▸ Task to complete: Across the material below, count the lines that include the word "clock" and give only that count.

::: Provided data :::

(** [main] after the two requests, one of which was answered. *)
Lemma main_fetched `{Runtime} (CONFIG : Config) (SETTINGS : Settings)
    (world : World) :
  fetch_github_data SETTINGS world ≠ None
  ∨ fetch_yasno_data SETTINGS world ≠ None →
  let groups := cfg_groups SETTINGS in
  main CONFIG SETTINGS world
  = match
      match fetch_github_data SETTINGS world with
      | Some data => extract_github_schedules data groups
      | None => Some ∅
      end
    with
    | None => ([], None)
    | Some github_schedules =>
        match
          match fetch_yasno_data SETTINGS world with
          | Some data => extract_yasno_schedules data groups
          | None => Some ∅
          end
        with
        | None => ([], None)
        | Some yasno_schedules =>
            let new_cache :=
              schedules_to_cache_format github_schedules yasno_schedules in
            if schedules_changed new_cache
                 (load_cached_schedules (cache_file world))
            then
              match format_full_message CONFIG (clock world)
                      github_schedules yasno_schedules groups with
              | Some (String c s) =>
                  if telegram_credentials world then
                    match telegram_reply world (String c s) with
                    | Some message_id =>
                        if message_id =? 0
                        then ([TelegramSend (String c s)], Some tt)
                        else
                          let bookkeeping :=
                            manage_messages SETTINGS world message_id in
                          (TelegramSend (String c s)
                             :: bookkeeping.1
                             ++ match bookkeeping.2 with
                                | Some _ => [SaveCache new_cache]
                                | None => []
                                end,
                           bookkeeping.2)
                    | None => ([TelegramSend (String c s)], Some tt)
                    end
                  else ([], Some tt)
              | _ => ([], Some tt)
              end
            else ([], Some tt)
        end
    end.
Proof.
  intros Hfetched groups. unfold main. cbv zeta. fold groups.
  destruct (negb (github_enabled SETTINGS) && negb (yasno_enabled SETTINGS))
    eqn:Henabled.
  { apply andb_true_iff in Henabled as [Hg Hy].
    unfold fetch_github_data, fetch_yasno_data in Hfetched.
    rewrite Hg, Hy in Hfetched. by destruct Hfetched. }
  destruct (negb (bool_decide (fetch_github_data SETTINGS world ≠ None))
            && negb (bool_decide (fetch_yasno_data SETTINGS world ≠ None)))
    eqn:Hok.
  { apply andb_true_iff in Hok as [Hg Hy].
    apply negb_true_iff, bool_decide_eq_false in Hg.
    apply negb_true_iff, bool_decide_eq_false in Hy.
    by destruct Hfetched. }
  assert (Hgithub :
    match fetch_github_data SETTINGS world with
    | Some data => run_lift (extract_github_schedules data groups)
    | None => run_ret ∅
    end
    = ([], match fetch_github_data SETTINGS world with
           | Some data => extract_github_schedules data groups
           | None => Some ∅
           end)).
  { by destruct (fetch_github_data SETTINGS world). }
  assert (Hyasno :
    match fetch_yasno_data SETTINGS world with
    | Some data => run_lift (extract_yasno_schedules data groups)
    | None => run_ret ∅
    end
    = ([], match fetch_yasno_data SETTINGS world with
           | Some data => extract_yasno_schedules data groups
           | None => Some ∅
           end)).
  { by destruct (fetch_yasno_data SETTINGS world). }
  rewrite Hgithub, Hyasno. clear Hgithub Hyasno.
  destruct (match fetch_github_data SETTINGS world with
            | Some data => extract_github_schedules data groups
            | None => Some ∅
            end) as [github_schedules|]; [|done].
  rewrite run_bind_pure.
  destruct (match fetch_yasno_data SETTINGS world with
            | Some data => extract_yasno_schedules data groups
            | None => Some ∅
            end) as [yasno_schedules|]; [|done].
  rewrite run_bind_pure.
  destruct (schedules_changed _ _); simpl negb; cbv iota; [|done].
  destruct (format_full_message CONFIG (clock world) github_schedules
              yasno_schedules groups) as [[|c s]|]; [done| |done].
  unfold send_telegram_message.
  destruct (telegram_credentials world); simpl negb; cbv iota; [|done].
  unfold run_emit, run_ret. cbn [run_bind app].
  destruct (telegram_reply world (String c s)) as [message_id|]; [|done].
  destruct (message_id =? 0); [done|].
  destruct (manage_messages SETTINGS world message_id)
    as [housekeeping [[]|]]; simpl; [|by rewrite app_nil_r].
  done.
Qed.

:::

▸ Completed task: 2